Activity —
Each of the entries beneath this task should be written out exactly.

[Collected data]
(** * simpy: Alexander polynomials of (1,1)-knots in lens spaces

    A shallow embedding of [simpy.py] and the properties of its
    Laurent-polynomial arithmetic, relator generators, abelianizer,
    Fox-derivative recursion and the two knot classes.

    Modelling conventions.
    - A Python [dict] from exponents to coefficients is a [gmap Z Z]; dict
      equality [==] ignores insertion order, and so does every function of
      the module except the loop of [simplify_laurent], whose key order is
      an explicit argument.  Python integers are [Z].
    - A call either returns, raises, or recurses without end
      ([result]).  Unbounded recursion of [divide_laurent] is cut by a
      fuel argument; the interpreter's recursion limit is not modelled.
    - [int(x / y)] goes through a double.  The model gives its value where
      both operands are exactly representable (magnitude at most 2^53), in
      which range the correctly rounded quotient truncates to [x ÷ y], and
      answers [Unmodelled] outside of it.
    - Functions that work in place ([simplify_laurent], [divide_laurent])
      return the value of the call together with the final content of the
      dict object they mutate. *)

From stdpp Require Import gmap strings list fin_maps pretty sorting.
From Stdlib Require Import ZArith Lia Ascii.

Open Scope Z_scope.

(** ** Outcomes of a call *)

Inductive exn : Set :=
  | ValueError | KeyError | RuntimeError | AttributeError | ZeroDivisionError.

Inductive result (A : Type) : Type :=
  | Ok (a : A)
  | Raise (e : exn)
  | OutOfFuel
  | Unmodelled.
Arguments Ok {A} a.
Arguments Raise {A} e.
Arguments OutOfFuel {A}.
Arguments Unmodelled {A}.

Definition result_bind {A B} (f : A → result B) (r : result A) : result B :=
  match r with
  | Ok a => f a
  | Raise e => Raise e
  | OutOfFuel => OutOfFuel
  | Unmodelled => Unmodelled
  end.

#[global] Instance result_mbind : MBind result := @result_bind.
#[global] Instance result_mret : MRet result := @Ok.
#[global] Instance result_fmap : FMap result :=
  λ A B f, result_bind (λ a, Ok (f a)).

(** [on_return r s k]: continue with [k] when [r] returned; otherwise the
    failure propagates and the mutable object is left with content [s]. *)
Definition on_return {A B S} (r : result A) (s : S) (k : A → result B * S)
  : result B * S :=
  match r with
  | Ok a => k a
  | Raise e => (Raise e, s)
  | OutOfFuel => (OutOfFuel, s)
  | Unmodelled => (Unmodelled, s)
  end.

(** ** Python built-ins used by the module *)

Module Py.

(** The keys of a dict, in the order the model enumerates them. *)
Definition keys (d : gmap Z Z) : list Z := (map_to_list d).*1.

(** [max(d)] and [min(d)] over the keys of a dict; [ValueError] on an
    empty one. *)
Definition max (d : gmap Z Z) : result Z :=
  match keys d with
  | [] => Raise ValueError
  | k :: ks => Ok (foldl Z.max k ks)
  end.

Definition min (d : gmap Z Z) : result Z :=
  match keys d with
  | [] => Raise ValueError
  | k :: ks => Ok (foldl Z.min k ks)
  end.

(** [d[k]] on a plain dict. *)
Definition getitem {K} `{Countable K} (d : gmap K Z) (k : K) : result Z :=
  match d !! k with
  | Some v => Ok v
  | None => Raise KeyError
  end.

(** [d[k] += v] on a [defaultdict(int)]. *)
Definition add_item (k v : Z) (d : gmap Z Z) : gmap Z Z :=
  <[k := default 0 (d !! k) + v]> d.

(** [range(n)] *)
Definition range (n : Z) : list Z := seqZ 0 n.

(** The integers a double holds exactly. *)
Definition float_exact (x : Z) : Prop := Z.abs x ≤ 2 ^ 53.

(** [int(x / y)] for Python integers [x], [y]. *)
Definition int_truediv (x y : Z) : result Z :=
  if decide (y = 0) then Raise ZeroDivisionError
  else if decide (float_exact x ∧ float_exact y) then Ok (x ÷ y)
  else Unmodelled.

(** [{key: d[key] for key in d.keys() if d[key] != 0}] *)
Definition drop_zeros (d : gmap Z Z) : gmap Z Z :=
  filter (λ kv, kv.2 ≠ 0) d.

End Py.

(** ** Laurent polynomial arithmetic *)

Definition add_laurent (poly1 poly2 : gmap Z Z) : gmap Z Z :=
  let poly := map_fold Py.add_item ∅ poly1 in
  let poly := map_fold Py.add_item poly poly2 in
  Py.drop_zeros poly.

Definition multiply_laurent (poly1 poly2 : gmap Z Z) : gmap Z Z :=
  let poly :=
    map_fold (λ power1 c1 acc,
      map_fold (λ power2 c2 acc', Py.add_item (power1 + power2) (c1 * c2) acc')
               acc poly2)
      ∅ poly1 in
  Py.drop_zeros poly.

(** The loop [for k in poly.keys(): if poly[k] == 0: poly.pop(k)].
    [used] is the size the key view recorded when the loop started; the view
    compares it with the current size before it hands out the next key, also
    before it reports exhaustion. *)
Fixpoint simplify_loop (used : nat) (order : list Z) (poly : gmap Z Z)
  : result unit * gmap Z Z :=
  if negb (size poly =? used)%nat then (Raise RuntimeError, poly)
  else
    match order with
    | [] => (Ok (), poly)
    | k :: order' =>
        match poly !! k with
        | None => (Raise KeyError, poly)
        | Some c =>
            if c =? 0 then simplify_loop used order' (delete k poly)
            else simplify_loop used order' poly
        end
    end.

Response area —
(** * simpy: Alexander polynomials of (1,1)-knots in lens spaces

    A shallow embedding of [simpy.py] and the properties of its
    Laurent-polynomial arithmetic, relator generators, abelianizer,
    Fox-derivative recursion and the two knot classes.

    Modelling conventions.
    - A Python [dict] from exponents to coefficients is a [gmap Z Z]; dict
      equality [==] ignores insertion order, and so does every function of
      the module except the loop of [simplify_laurent], whose key order is
      an explicit argument.  Python integers are [Z].
    - A call either returns, raises, or recurses without end
      ([result]).  Unbounded recursion of [divide_laurent] is cut by a
      fuel argument; the interpreter's recursion limit is not modelled.
    - [int(x / y)] goes through a double.  The model gives its value where
      both operands are exactly representable (magnitude at most 2^53), in
      which range the correctly rounded quotient truncates to [x ÷ y], and
      answers [Unmodelled] outside of it.
    - Functions that work in place ([simplify_laurent], [divide_laurent])
      return the value of the call together with the final content of the
      dict object they mutate. *)

From stdpp Require Import gmap strings list fin_maps pretty sorting.
From Stdlib Require Import ZArith Lia Ascii.

Open Scope Z_scope.

(** ** Outcomes of a call *)

Inductive exn : Set :=
  | ValueError | KeyError | RuntimeError | AttributeError | ZeroDivisionError.

Inductive result (A : Type) : Type :=
  | Ok (a : A)
  | Raise (e : exn)
  | OutOfFuel
  | Unmodelled.
Arguments Ok {A} a.
Arguments Raise {A} e.
Arguments OutOfFuel {A}.
Arguments Unmodelled {A}.

Definition result_bind {A B} (f : A → result B) (r : result A) : result B :=
  match r with
  | Ok a => f a
  | Raise e => Raise e
  | OutOfFuel => OutOfFuel
  | Unmodelled => Unmodelled
  end.

#[global] Instance result_mbind : MBind result := @result_bind.
#[global] Instance result_mret : MRet result := @Ok.
#[global] Instance result_fmap : FMap result :=
  λ A B f, result_bind (λ a, Ok (f a)).

(** [on_return r s k]: continue with [k] when [r] returned; otherwise the
    failure propagates and the mutable object is left with content [s]. *)
Definition on_return {A B S} (r : result A) (s : S) (k : A → result B * S)
  : result B * S :=
  match r with
  | Ok a => k a
  | Raise e => (Raise e, s)
  | OutOfFuel => (OutOfFuel, s)
  | Unmodelled => (Unmodelled, s)
  end.

(** ** Python built-ins used by the module *)

Module Py.

(** The keys of a dict, in the order the model enumerates them. *)
Definition keys (d : gmap Z Z) : list Z := (map_to_list d).*1.

(** [max(d)] and [min(d)] over the keys of a dict; [ValueError] on an
    empty one. *)
Definition max (d : gmap Z Z) : result Z :=
  match keys d with
  | [] => Raise ValueError
  | k :: ks => Ok (foldl Z.max k ks)
  end.

Definition min (d : gmap Z Z) : result Z :=
  match keys d with
  | [] => Raise ValueError
  | k :: ks => Ok (foldl Z.min k ks)
  end.

(** [d[k]] on a plain dict. *)
Definition getitem {K} `{Countable K} (d : gmap K Z) (k : K) : result Z :=
  match d !! k with
  | Some v => Ok v
  | None => Raise KeyError
  end.

(** [d[k] += v] on a [defaultdict(int)]. *)
Definition add_item (k v : Z) (d : gmap Z Z) : gmap Z Z :=
  <[k := default 0 (d !! k) + v]> d.

(** [range(n)] *)
Definition range (n : Z) : list Z := seqZ 0 n.

(** The integers a double holds exactly. *)
Definition float_exact (x : Z) : Prop := Z.abs x ≤ 2 ^ 53.

(** [int(x / y)] for Python integers [x], [y]. *)
Definition int_truediv (x y : Z) : result Z :=
  if decide (y = 0) then Raise ZeroDivisionError
  else if decide (float_exact x ∧ float_exact y) then Ok (x ÷ y)
  else Unmodelled.

(** [{key: d[key] for key in d.keys() if d[key] != 0}] *)
Definition drop_zeros (d : gmap Z Z) : gmap Z Z :=
  filter (λ kv, kv.2 ≠ 0) d.

End Py.

(** ** Laurent polynomial arithmetic *)

Definition add_laurent (poly1 poly2 : gmap Z Z) : gmap Z Z :=
  let poly := map_fold Py.add_item ∅ poly1 in
  let poly := map_fold Py.add_item poly poly2 in
  Py.drop_zeros poly.

Definition multiply_laurent (poly1 poly2 : gmap Z Z) : gmap Z Z :=
  let poly :=
    map_fold (λ power1 c1 acc,
      map_fold (λ power2 c2 acc', Py.add_item (power1 + power2) (c1 * c2) acc')
               acc poly2)
      ∅ poly1 in
  Py.drop_zeros poly.

(** The loop [for k in poly.keys(): if poly[k] == 0: poly.pop(k)].
    [used] is the size the key view recorded when the loop started; the view
    compares it with the current size before it hands out the next key, also
    before it reports exhaustion. *)
Fixpoint simplify_loop (used : nat) (order : list Z) (poly : gmap Z Z)
  : result unit * gmap Z Z :=
  if negb (size poly =? used)%nat then (Raise RuntimeError, poly)
  else
    match order with
    | [] => (Ok (), poly)
    | k :: order' =>
        match poly !! k with
        | None => (Raise KeyError, poly)
        | Some c =>
            if c =? 0 then simplify_loop used order' (delete k poly)
            else simplify_loop used order' poly
        end
    end.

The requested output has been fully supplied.